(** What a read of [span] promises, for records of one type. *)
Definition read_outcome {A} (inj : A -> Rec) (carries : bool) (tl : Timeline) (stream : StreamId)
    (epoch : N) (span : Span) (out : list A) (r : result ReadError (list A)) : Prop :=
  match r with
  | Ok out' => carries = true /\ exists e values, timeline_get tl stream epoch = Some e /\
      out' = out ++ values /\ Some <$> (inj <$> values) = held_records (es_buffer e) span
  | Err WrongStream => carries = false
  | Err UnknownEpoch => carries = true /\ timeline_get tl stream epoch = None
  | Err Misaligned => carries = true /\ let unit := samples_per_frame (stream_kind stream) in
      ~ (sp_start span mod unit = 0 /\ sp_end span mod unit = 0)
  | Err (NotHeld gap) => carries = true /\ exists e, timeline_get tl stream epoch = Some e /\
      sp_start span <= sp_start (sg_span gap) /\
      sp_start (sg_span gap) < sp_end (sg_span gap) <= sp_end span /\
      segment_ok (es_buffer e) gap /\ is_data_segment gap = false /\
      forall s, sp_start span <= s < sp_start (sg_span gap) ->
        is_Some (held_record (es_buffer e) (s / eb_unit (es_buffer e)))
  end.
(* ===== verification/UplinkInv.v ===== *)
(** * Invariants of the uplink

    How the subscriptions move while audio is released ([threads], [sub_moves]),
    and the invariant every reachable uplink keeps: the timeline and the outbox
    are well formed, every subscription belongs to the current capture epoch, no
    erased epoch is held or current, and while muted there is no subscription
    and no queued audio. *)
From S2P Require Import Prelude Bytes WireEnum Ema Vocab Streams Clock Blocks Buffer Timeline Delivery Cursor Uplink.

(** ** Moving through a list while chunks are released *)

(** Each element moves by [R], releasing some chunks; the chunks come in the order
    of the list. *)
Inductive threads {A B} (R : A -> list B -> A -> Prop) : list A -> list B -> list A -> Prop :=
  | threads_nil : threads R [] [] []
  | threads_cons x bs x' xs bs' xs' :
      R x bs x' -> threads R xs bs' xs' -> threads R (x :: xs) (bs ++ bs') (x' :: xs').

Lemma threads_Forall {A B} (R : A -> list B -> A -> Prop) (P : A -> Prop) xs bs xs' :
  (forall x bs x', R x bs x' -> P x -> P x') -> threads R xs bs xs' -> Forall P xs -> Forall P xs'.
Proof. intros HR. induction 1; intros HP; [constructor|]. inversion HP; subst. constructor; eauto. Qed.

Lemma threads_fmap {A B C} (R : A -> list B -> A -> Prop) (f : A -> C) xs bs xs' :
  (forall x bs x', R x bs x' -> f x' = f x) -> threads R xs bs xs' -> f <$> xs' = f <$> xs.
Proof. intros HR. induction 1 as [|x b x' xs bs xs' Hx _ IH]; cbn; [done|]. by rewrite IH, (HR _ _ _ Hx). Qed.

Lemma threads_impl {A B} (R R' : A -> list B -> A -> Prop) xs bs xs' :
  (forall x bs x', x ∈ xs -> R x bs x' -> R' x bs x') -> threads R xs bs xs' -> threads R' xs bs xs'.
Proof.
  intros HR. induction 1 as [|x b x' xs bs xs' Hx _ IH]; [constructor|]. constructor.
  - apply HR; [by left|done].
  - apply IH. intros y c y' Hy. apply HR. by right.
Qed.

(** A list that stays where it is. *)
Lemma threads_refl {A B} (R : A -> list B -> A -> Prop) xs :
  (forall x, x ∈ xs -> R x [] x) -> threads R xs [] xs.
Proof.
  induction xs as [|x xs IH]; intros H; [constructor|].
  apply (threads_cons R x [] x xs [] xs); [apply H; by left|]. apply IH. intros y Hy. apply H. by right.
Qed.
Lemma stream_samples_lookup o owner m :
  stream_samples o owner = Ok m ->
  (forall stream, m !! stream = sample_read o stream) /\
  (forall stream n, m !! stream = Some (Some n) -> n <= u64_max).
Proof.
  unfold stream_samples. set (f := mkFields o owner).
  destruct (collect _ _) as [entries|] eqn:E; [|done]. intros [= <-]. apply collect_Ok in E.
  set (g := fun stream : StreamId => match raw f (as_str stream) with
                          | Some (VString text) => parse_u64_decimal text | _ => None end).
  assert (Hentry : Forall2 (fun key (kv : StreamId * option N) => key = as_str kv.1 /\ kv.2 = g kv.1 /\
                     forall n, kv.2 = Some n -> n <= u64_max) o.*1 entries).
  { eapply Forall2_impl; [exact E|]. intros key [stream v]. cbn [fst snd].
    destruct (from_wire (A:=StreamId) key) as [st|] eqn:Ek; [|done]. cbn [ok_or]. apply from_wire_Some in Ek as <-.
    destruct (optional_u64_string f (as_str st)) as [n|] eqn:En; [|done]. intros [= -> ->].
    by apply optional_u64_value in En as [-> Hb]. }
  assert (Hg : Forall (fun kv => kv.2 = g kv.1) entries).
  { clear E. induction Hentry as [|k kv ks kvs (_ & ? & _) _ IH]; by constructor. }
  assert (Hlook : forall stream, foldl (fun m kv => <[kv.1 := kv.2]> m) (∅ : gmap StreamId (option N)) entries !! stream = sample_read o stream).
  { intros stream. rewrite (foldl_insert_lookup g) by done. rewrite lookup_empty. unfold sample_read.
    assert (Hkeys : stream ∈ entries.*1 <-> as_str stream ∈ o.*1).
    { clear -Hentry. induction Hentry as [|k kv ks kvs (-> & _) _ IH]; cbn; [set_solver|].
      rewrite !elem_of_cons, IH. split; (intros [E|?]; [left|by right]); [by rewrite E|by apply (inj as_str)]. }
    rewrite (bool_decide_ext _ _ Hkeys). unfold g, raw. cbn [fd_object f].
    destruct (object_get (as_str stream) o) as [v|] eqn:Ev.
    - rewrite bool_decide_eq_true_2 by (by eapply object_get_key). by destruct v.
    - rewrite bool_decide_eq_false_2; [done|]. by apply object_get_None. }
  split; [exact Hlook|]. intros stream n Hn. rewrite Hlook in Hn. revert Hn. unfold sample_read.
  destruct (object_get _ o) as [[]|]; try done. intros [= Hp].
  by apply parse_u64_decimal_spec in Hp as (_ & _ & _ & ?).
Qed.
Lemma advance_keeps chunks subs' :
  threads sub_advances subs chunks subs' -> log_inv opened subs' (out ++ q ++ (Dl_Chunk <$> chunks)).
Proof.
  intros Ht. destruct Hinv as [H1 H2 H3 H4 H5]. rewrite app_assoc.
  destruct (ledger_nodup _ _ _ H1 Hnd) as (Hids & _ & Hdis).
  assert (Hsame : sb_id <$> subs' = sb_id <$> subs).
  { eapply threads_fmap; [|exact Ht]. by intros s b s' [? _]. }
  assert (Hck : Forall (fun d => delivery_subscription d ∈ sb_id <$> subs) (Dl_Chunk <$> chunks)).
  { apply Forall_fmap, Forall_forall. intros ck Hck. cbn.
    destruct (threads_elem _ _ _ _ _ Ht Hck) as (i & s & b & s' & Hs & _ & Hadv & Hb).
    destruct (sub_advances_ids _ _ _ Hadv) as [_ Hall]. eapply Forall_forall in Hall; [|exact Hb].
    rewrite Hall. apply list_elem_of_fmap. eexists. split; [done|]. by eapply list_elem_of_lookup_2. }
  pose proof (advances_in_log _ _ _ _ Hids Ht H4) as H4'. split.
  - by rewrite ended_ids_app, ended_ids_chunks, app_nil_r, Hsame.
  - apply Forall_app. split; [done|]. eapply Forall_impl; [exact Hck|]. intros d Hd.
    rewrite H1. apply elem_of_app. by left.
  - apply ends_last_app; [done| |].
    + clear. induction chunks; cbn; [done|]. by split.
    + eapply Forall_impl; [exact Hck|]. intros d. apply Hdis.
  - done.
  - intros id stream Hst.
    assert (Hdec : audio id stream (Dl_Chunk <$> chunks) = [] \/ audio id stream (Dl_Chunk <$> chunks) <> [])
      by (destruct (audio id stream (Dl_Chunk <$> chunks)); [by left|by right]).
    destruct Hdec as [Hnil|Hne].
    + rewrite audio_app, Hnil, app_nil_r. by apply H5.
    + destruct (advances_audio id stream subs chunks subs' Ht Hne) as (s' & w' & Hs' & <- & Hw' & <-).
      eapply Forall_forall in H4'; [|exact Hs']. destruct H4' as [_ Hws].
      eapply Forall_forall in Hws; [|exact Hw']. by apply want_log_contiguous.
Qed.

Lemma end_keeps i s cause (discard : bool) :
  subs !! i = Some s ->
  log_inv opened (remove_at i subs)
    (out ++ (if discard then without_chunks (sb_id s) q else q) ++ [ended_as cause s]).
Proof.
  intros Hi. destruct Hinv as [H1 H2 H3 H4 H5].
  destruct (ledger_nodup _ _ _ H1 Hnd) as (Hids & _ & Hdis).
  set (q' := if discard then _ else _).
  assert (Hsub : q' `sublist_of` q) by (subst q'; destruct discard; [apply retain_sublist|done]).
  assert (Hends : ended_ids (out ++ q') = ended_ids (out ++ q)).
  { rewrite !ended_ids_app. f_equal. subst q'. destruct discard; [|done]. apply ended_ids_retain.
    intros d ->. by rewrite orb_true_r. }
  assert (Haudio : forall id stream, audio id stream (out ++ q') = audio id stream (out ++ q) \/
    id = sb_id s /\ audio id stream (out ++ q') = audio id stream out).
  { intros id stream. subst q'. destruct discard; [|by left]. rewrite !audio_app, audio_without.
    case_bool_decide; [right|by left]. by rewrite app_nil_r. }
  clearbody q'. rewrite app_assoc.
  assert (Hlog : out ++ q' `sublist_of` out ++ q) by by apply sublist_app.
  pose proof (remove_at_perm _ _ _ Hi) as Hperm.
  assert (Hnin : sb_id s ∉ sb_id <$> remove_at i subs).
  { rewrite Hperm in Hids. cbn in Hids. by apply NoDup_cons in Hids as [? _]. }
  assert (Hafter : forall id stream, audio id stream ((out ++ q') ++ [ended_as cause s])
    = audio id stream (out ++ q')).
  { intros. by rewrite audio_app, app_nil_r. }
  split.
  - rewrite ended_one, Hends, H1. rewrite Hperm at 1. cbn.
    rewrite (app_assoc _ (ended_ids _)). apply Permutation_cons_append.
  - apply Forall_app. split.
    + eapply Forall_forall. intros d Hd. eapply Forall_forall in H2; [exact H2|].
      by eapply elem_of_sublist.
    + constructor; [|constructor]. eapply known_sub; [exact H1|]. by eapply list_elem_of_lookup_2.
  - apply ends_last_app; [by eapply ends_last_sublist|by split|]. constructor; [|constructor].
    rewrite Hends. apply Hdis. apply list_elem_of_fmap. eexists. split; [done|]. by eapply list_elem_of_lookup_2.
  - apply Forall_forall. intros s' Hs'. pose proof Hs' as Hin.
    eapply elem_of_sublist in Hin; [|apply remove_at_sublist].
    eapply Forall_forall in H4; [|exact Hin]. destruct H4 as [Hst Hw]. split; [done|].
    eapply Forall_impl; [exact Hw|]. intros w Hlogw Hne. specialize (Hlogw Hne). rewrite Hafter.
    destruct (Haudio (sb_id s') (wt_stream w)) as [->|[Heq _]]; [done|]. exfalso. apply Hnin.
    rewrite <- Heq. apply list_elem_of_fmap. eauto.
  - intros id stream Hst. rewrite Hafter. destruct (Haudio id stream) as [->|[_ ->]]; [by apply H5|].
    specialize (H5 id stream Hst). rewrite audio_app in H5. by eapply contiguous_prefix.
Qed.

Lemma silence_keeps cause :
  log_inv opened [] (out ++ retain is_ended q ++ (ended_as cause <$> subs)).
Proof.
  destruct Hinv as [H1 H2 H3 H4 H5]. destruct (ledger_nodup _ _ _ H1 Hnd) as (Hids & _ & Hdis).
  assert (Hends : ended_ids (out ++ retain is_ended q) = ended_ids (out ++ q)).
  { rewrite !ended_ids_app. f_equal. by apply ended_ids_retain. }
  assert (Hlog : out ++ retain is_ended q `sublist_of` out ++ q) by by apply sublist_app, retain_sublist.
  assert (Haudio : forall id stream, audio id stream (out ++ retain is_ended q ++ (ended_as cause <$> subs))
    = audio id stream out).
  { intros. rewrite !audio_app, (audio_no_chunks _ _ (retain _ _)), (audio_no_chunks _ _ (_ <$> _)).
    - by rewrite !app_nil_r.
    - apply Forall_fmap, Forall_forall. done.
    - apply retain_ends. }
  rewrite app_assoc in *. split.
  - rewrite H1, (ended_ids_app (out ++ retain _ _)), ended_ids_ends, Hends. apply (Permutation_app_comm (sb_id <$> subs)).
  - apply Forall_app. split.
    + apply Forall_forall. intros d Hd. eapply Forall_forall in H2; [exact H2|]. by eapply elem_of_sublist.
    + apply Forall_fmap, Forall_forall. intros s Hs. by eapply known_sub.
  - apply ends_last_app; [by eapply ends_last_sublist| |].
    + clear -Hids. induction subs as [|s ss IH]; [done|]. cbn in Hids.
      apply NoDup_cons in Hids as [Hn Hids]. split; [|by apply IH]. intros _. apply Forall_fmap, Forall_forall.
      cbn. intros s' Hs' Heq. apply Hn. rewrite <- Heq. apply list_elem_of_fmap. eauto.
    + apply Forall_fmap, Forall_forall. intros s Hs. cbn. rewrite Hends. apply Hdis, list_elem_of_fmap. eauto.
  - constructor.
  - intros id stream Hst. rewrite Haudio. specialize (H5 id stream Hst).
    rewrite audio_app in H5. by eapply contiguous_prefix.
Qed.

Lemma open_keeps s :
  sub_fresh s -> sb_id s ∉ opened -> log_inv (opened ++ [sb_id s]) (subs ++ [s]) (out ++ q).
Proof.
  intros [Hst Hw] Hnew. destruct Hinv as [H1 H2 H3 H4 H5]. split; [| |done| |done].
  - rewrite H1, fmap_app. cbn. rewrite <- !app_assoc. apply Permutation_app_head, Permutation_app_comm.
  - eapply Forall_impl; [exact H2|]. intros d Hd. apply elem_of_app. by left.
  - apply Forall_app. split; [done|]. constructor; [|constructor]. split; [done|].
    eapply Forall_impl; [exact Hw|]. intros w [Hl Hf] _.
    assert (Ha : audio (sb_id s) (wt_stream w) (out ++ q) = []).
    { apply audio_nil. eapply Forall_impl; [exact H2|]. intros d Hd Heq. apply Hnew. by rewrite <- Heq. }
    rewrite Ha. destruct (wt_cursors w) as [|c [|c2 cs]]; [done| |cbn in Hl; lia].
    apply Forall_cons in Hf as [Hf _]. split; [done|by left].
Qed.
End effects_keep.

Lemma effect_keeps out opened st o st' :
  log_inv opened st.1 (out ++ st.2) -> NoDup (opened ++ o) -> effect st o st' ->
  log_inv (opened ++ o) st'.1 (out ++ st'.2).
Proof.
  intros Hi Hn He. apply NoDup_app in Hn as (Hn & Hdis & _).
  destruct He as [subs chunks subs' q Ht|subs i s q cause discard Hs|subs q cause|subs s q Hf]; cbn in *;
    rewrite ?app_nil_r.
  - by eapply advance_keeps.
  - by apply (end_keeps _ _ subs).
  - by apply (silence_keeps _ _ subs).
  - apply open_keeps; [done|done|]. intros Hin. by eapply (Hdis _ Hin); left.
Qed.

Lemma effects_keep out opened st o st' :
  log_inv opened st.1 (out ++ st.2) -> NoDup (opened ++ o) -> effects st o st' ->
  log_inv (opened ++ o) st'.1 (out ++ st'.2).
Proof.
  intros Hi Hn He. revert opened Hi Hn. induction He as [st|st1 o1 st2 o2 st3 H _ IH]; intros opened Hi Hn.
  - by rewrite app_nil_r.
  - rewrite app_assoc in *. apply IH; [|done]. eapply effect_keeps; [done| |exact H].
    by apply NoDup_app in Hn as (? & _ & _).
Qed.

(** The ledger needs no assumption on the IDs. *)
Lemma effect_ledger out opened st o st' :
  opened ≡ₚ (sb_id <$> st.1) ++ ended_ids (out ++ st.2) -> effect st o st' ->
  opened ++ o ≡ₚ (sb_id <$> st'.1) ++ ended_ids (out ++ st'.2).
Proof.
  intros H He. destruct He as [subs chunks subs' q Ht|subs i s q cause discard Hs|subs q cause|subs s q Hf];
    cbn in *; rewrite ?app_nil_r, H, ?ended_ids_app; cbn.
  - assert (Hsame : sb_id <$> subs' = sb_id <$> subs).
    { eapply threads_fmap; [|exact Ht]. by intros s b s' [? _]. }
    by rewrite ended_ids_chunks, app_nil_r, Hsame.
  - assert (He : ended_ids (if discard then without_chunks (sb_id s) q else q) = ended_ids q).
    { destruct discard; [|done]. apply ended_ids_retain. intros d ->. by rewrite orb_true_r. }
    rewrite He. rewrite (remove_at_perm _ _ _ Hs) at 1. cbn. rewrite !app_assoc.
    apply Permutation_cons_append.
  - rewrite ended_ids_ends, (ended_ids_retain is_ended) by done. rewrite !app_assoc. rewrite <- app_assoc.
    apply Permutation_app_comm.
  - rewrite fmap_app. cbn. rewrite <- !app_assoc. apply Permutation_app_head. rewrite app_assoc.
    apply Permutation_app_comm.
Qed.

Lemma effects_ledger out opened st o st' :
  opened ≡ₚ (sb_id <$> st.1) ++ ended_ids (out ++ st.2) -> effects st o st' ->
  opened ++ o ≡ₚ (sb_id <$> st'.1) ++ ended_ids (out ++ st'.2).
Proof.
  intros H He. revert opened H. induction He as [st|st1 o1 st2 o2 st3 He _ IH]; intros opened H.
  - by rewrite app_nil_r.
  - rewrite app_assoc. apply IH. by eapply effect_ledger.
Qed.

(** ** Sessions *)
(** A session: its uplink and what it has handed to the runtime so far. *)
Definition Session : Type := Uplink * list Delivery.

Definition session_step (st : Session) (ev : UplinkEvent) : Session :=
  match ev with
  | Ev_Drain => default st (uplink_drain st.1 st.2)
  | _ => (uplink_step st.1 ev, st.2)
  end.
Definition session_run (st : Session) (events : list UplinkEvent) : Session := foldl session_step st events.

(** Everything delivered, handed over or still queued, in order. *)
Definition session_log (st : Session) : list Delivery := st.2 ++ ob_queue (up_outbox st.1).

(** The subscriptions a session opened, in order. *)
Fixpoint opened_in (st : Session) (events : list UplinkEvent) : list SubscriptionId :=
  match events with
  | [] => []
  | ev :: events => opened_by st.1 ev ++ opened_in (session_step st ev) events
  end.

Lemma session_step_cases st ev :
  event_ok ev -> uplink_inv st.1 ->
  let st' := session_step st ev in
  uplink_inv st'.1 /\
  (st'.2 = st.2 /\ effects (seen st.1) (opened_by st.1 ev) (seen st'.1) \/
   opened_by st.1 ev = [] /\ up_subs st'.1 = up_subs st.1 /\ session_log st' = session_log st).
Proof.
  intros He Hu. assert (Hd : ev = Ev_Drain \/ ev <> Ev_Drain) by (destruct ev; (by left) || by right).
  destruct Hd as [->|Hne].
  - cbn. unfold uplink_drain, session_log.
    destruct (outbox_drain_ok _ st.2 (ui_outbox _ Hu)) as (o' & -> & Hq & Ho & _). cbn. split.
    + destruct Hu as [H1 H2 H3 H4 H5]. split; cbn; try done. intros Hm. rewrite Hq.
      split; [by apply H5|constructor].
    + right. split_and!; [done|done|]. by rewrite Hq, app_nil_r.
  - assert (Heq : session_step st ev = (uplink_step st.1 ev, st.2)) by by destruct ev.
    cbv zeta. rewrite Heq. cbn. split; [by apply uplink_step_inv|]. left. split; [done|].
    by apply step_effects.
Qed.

*ASSIGNMENT*. Could you return, word for word, only the lines running from the first line of the material above to the line that contains "out' => carries", inclusive?

*SOLUTION FOR THIS TASK*.
(** What a read of [span] promises, for records of one type. *)
Definition read_outcome {A} (inj : A -> Rec) (carries : bool) (tl : Timeline) (stream : StreamId)
    (epoch : N) (span : Span) (out : list A) (r : result ReadError (list A)) : Prop :=
  match r with
  | Ok out' => carries = true /\ exists e values, timeline_get tl stream epoch = Some e /\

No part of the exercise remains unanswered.